THE TASK | In the records below, begin at the line that has "(Amach s' q)" and stop after the line that has "[] => at_rest (doing (see (ata (io m))))"; quote those lines verbatim and nothing more.

PROVIDED RECORDS |
Lemma linked_snoc qn q i : linked qn q -> NoDup q -> i ∉ q -> qn !! i = Some None ->
  linked (match last q with Some p => <[p := Some i]> qn | None => qn end) (q ++ [i]).
Proof.
  induction q as [|j q IH]; intros Hl Hn Hi Hq; [done|]. destruct Hl as [Hj Hl]. apply NoDup_cons in Hn as [Hjq Hn]. destruct q as [|k q].
  - simpl. rewrite list_lookup_insert_eq by (by eapply lookup_lt_Some). split; [done|]. rewrite list_lookup_insert_ne by set_solver. done.
  - rewrite last_cons_cons. specialize (IH Hl Hn ltac:(set_solver) Hq). split; [|exact IH].
    destruct (last (k :: q)) as [p|] eqn:E; [|by apply last_None in E]. rewrite list_lookup_insert_ne; [done|]. intros ->. apply Hjq. by apply last_Some_elem_of in E.
Qed.

Section props.

Context {D : Type} `{AtaLaws D patience}.

Notation ideintr := (ideintr patience).
Notation idestart := (idestart patience).
Notation iderw_start := (iderw_start patience).

Lemma append_walk (i : nat) fuel p r (s : ist D) : linked (qnext s) (p :: r) -> (length r < fuel)%nat ->
  append_queue fuel (Some p) i s = Ok (tt, set_qnext (<[default p (last r) := Some i]> (qnext s)) s).
Proof.
  revert p r. induction fuel as [|f IH]; intros p r [Hp Hr] Hf; [lia|]. cbn [append_queue]. unfold bind at 1. unfold get_qnext at 1. rewrite Hp. cbn [rbind].
  destruct r as [|k r]; simpl.
  - unfold put_qnext. rewrite decide_True by (by eapply lookup_lt_Some). done.
  - simpl in Hf. rewrite (IH k r Hr ltac:(lia)). do 3 f_equal. destruct r as [|j r]; [done|]. rewrite last_cons_cons. by destruct (last (j :: r)) eqn:E; [|apply last_None in E].
Qed.

(** Appending keeps the links. *)
Lemma append_ok (i : nat) fuel q (s : ist D) : idequeue s = head q -> linked (qnext s) q -> NoDup q -> i ∉ q -> qnext s !! i = Some None -> (length q < fuel)%nat ->
  exists s', append_queue fuel None i s = Ok (tt, s') /\ idequeue s' = head (q ++ [i]) /\ linked (qnext s') (q ++ [i]) /\ length (qnext s') = length (qnext s) /\
    ibufs s' = ibufs s /\ havedisk1 s' = havedisk1 s /\ ata s' = ata s.
Proof.
  intros Hh Hl Hn Hi Hq Hf. destruct fuel as [|f]; [lia|]. cbn [append_queue]. unfold bind at 1. unfold gets. rewrite Hh. cbn [rbind].
  pose proof (linked_snoc _ _ _ Hl Hn Hi Hq) as Hs. destruct q as [|p r]; simpl.
  - eexists. split; [done|]. done.
  - simpl in Hf. rewrite (append_walk i f p r s Hl ltac:(lia)). eexists. split; [done|]. simpl. rewrite length_insert. split; [done|]. split; [|done].
    replace (default p (last r)) with (default p (last (p :: r))) by (destruct r as [|k r]; [done|by rewrite last_cons_cons; destruct (last (k :: r)) eqn:E; [|apply last_None in E]]).
    destruct (last (p :: r)) eqn:E; [done|by apply last_None in E].
Qed.

(** ** Starting the drive *)

(** The request of a buffer. *)
Definition phase_of (b : buf) : phase := if flag B_DIRTY b then Writing 1 (b_blockno b) (b_data b) else Reading 1 (b_blockno b).

(** What the driver needs of a buffer to start it. *)
Definition startable (b : buf) : Prop := b_dev b = 1 /\ 0 <= b_blockno b < FSSIZE /\ length (b_data b) = 512%nat.

Lemma lba_bytes n : 0 <= n < FSSIZE -> Z.land n 255 + 256 * Z.land (Z.shiftr n 8) 255 + 65536 * Z.land (Z.shiftr n 16) 255 + 16777216 * Z.land (Z.lor (Z.lor 224 (Z.shiftl (Z.land 1 1) 4)) (Z.land (Z.shiftr n 24) 15)) 15 = n /\
  Z.land (Z.shiftr (Z.lor (Z.lor 224 (Z.shiftl (Z.land 1 1) 4)) (Z.land (Z.shiftr n 24) 15)) 4) 1 = 1.
Proof.
  unfold FSSIZE. intros Hn. rewrite !Z.shiftr_div_pow2 by lia. rewrite (Z.div_small n (2 ^ 16)), (Z.div_small n (2 ^ 24)) by lia.
  change (Z.land (Z.lor (Z.lor 224 (Z.shiftl (Z.land 1 1) 4)) (Z.land 0 15)) 15) with 0. change (Z.land 0 255) with 0.
  split; [|done]. change 255 with (Z.ones 8). rewrite !Z.land_ones by lia. rewrite (Z.mod_small (n / 2 ^ 8)) by (split; [apply Z.div_pos; lia|apply Z.div_lt_upper_bound; lia]).
  pose proof (Z.div_mod n (2 ^ 8) ltac:(lia)). change (2 ^ 8) with 256 in *. lia.
Qed.

Lemma out_Ok p v (s : ist D) : out p v s = Ok (tt, set_ata (outb p v (ata s)) s).
Proof. done. Qed.

Lemma idestart_ok i b (s : ist D) : ibufs s !! i = Some b -> startable b -> at_rest (doing (see (ata s))) ->
  exists d, idestart (Some i) s = Ok (tt, set_ata d s) /\ media (see d) = media (see (ata s)) /\ doing (see d) = phase_of b.
Proof.
  intros Hi (Hdev & Hb & Hlen) Hd. unfold Ide.idestart. unfold bind at 1. unfold ibuf. rewrite Hi. cbn [rbind].
  rewrite (proj2 (Z.leb_gt FSSIZE (b_blockno b))) by lia. change (BSIZE / SECTOR_SIZE) with 1. change (7 <? 1) with false. change (1 =? 1) with true. cbn iota.
  rewrite Z.mul_1_r, i32_small by (unfold i32_range, FSSIZE in *; lia).
  destruct (ata_poll (ata s)) as (r & d0 & Hp & Hs0 & _); [by left|].
  assert (Hw : idewait patience false s = Ok (0, set_ata d0 s)) by (unfold idewait; rewrite Hp; done). rewrite (bind_Ok _ _ _ _ _ Hw).
  rewrite !(bind_Ok _ _ _ _ _ (out_Ok _ _ _)). cbn [set_ata ata]. rewrite Hdev.
  set (d6 := outb 502 _ _). assert (Hv : reg (see d6) 498 = 1 /\ lba_of (reg (see d6)) = b_blockno b /\ drv_of (reg (see d6)) = 1 /\ media (see d6) = media (see (ata s)) /\ at_rest (doing (see d6))).
  { unfold d6. rewrite !ata_reg by lia. rewrite ata_control, Hs0. cbn [reg media doing]. destruct (lba_bytes _ Hb) as [Hlba Hdrv]. unfold lba_of, drv_of, fn_insert. simpl. done. }
  destruct Hv as (Hc & Hlba & Hdrv & Hm & Hidle). unfold phase_of. destruct (flag B_DIRTY b).
  - rewrite (bind_Ok _ _ _ _ _ (out_Ok _ _ _)). eexists. split; [done|]. cbn [set_ata ata].
    assert (Hf : see (outb 503 IDE_CMD_WRITE d6) = View (reg (see d6)) (media (see d6)) (Filling 1 (b_blockno b))) by (rewrite ata_write by done; by rewrite Hlba, Hdrv).
    rewrite (ata_outsl _ 1 (b_blockno b)); [by rewrite Hf|by rewrite Hf|done].
  - rewrite out_Ok. eexists. split; [reflexivity|]. cbn [set_ata ata]. rewrite ata_read by done. by rewrite Hlba, Hdrv.
Qed.

(** ** The machine *)

(** The driver, and by pid each process inside [iderw]: its buffer, and
    whether it sleeps. *)
Record mach := Mach { io : ist D; inside : gmap Z (nat * bool) }.

Definition wake_all (i : nat) (w : gmap Z (nat * bool)) : gmap Z (nat * bool) :=
  (fun '(j, a) => (j, if decide (j = i) then false else a)) <$> w.

(** A request that does not panic. *)
Definition request_ok (bs : list buf) (pid : Z) (i : nat) : Prop :=
  exists b, bs !! i = Some b /\ holdingsleep pid (b_lock b) = true /\ idle_done b = false /\ startable b.

(** The steps; with [e] the commands of the drive may fail. *)
Inductive mstep (e : bool) : mach -> mach -> Prop :=
| m_call m pid i done s' :
    inside m !! pid = None -> request_ok (ibufs (io m)) pid i ->
    (iderw_start pid i ;;; iderw_done i) (io m) = Ok (done, s') ->
    mstep e m (Mach s' (if done : bool then inside m else <[pid := (i, true)]> (inside m)))
| m_intr m w s' :
    ~ at_rest (doing (see (ata (io m)))) -> (e = false -> doing (see (finish (ata (io m)))) <> Failed) ->
    ideintr (set_ata (finish (ata (io m))) (io m)) = Ok (w, s') ->
    mstep e m (Mach s' (match w with Some i => wake_all i (inside m) | None => inside m end))
| m_resume m pid i done s' :
    inside m !! pid = Some (i, false) -> iderw_done i (io m) = Ok (done, s') ->
    mstep e m (Mach s' (if done : bool then delete pid (inside m) else <[pid := (i, true)]> (inside m)))
| m_kill m pid i : inside m !! pid = Some (i, true) -> mstep e m (Mach (io m) (<[pid := (i, false)]> (inside m)))
| m_other m i b : (forall pid a, inside m !! pid <> Some (i, a)) -> mstep e m (Mach (set_ibufs (<[i := b]> (ibufs (io m))) (io m)) (inside m)).

(** The buffer when its request is done, [v] the data. *)
Definition served (v : block) (b : buf) : buf := with_flags (Z.lor (Z.land (b_flags b) (Z.lnot B_DIRTY)) B_VALID) (with_data v b).

(** The memory disk with a queue of requests.  With [e] a request may fail: the
    buffer keeps its data and counts as valid, and a block that was to be
    written may hold anything. *)
Record amach := Amach { a_io : bst; a_q : list (Z * nat) }.

Definition fail_disk (b : buf) (x : block) (s : bst) : bst := if flag B_DIRTY b then set_disk (b_blockno b) x s else s.

Inductive astep (e : bool) : amach -> amach -> Prop :=
| a_call a pid i : request_ok (bufs (a_io a)) pid i -> pid ∉ (a_q a).*1 -> astep e a (Amach (a_io a) (a_q a ++ [(pid, i)]))
| a_serve a pid i q s' : a_q a = (pid, i) :: q -> iderw pid i (a_io a) = Ok (tt, s') -> astep e a (Amach s' q)
| a_fail a pid i q b x : e = true -> a_q a = (pid, i) :: q -> bufs (a_io a) !! i = Some b ->
    astep e a (Amach (set_bufs (<[i := served (b_data b) b]> (bufs (a_io a))) (fail_disk b x (a_io a))) q)
| a_other a i b : i ∉ (a_q a).*2 -> astep e a (Amach (set_bufs (<[i := b]> (bufs (a_io a))) (a_io a)) (a_q a)).

(** How the two are related. *)
Record related (m : mach) (a : amach) : Prop := {
  r_bufs : bufs (a_io a) = ibufs (io m);
  r_disk : forall n, 0 <= n < FSSIZE -> disk (a_io a) !! n = Some (media (see (ata (io m))) 1 n);
  r_head : idequeue (io m) = head (a_q a).*2;
  r_links : linked (qnext (io m)) (a_q a).*2;
  r_nodup : NoDup (a_q a).*2;
  r_len : length (qnext (io m)) = length (ibufs (io m));
  r_disk1 : havedisk1 (io m) = true;
  r_doing : match a_q a with
    | [] => at_rest (doing (see (ata (io m))))
    | (_, i) :: _ => exists b, ibufs (io m) !! i = Some b /\ doing (see (ata (io m))) = phase_of b
    end;
  r_req : forall pid i, (pid, i) ∈ a_q a -> request_ok (ibufs (io m)) pid i /\ exists z, inside m !! pid = Some (i, z);
  r_in : forall pid i z, inside m !! pid = Some (i, z) ->
    exists b, ibufs (io m) !! i = Some b /\ holdingsleep pid (b_lock b) = true /\ ((pid, i) ∈ a_q a \/ (z = false /\ idle_done b = true));
}.

Lemma holding_same pid pid' l : holdingsleep pid l = true -> holdingsleep pid' l = true -> pid = pid'.
Proof. unfold holdingsleep. rewrite !andb_true_iff. lia. Qed.

Lemma iderw_done_ok i b (s : ist D) : ibufs s !! i = Some b -> iderw_done i s = Ok (idle_done b, s).
Proof. intros Hi. unfold iderw_done, bind, ibuf. by rewrite Hi. Qed.

(** The queue has no more entries than there are buffers. *)
Lemma queue_short m a : related m a -> (length (a_q a).*2 <= length (ibufs (io m)))%nat.
Proof.
  intros R. assert (Hle : (length (a_q a).*2 <= length (seq 0 (length (ibufs (io m)))))%nat); [|by rewrite length_seq in Hle].
  apply submseteq_length, NoDup_submseteq; [apply R|]. intros j Hj. apply list_elem_of_fmap in Hj as ([p k] & -> & Hj).
  destruct (r_req _ _ R _ _ Hj) as [(b & Hb & _) _]. apply elem_of_seq. apply lookup_lt_Some in Hb. simpl in *. lia.
Qed.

RESPONSE AREA |
| a_serve a pid i q s' : a_q a = (pid, i) :: q -> iderw pid i (a_io a) = Ok (tt, s') -> astep e a (Amach s' q)
| a_fail a pid i q b x : e = true -> a_q a = (pid, i) :: q -> bufs (a_io a) !! i = Some b ->
    astep e a (Amach (set_bufs (<[i := served (b_data b) b]> (bufs (a_io a))) (fail_disk b x (a_io a))) q)
| a_other a i b : i ∉ (a_q a).*2 -> astep e a (Amach (set_bufs (<[i := b]> (bufs (a_io a))) (a_io a)) (a_q a)).

(** How the two are related. *)
Record related (m : mach) (a : amach) : Prop := {
  r_bufs : bufs (a_io a) = ibufs (io m);
  r_disk : forall n, 0 <= n < FSSIZE -> disk (a_io a) !! n = Some (media (see (ata (io m))) 1 n);
  r_head : idequeue (io m) = head (a_q a).*2;
  r_links : linked (qnext (io m)) (a_q a).*2;
  r_nodup : NoDup (a_q a).*2;
  r_len : length (qnext (io m)) = length (ibufs (io m));
  r_disk1 : havedisk1 (io m) = true;
  r_doing : match a_q a with
    | [] => at_rest (doing (see (ata (io m))))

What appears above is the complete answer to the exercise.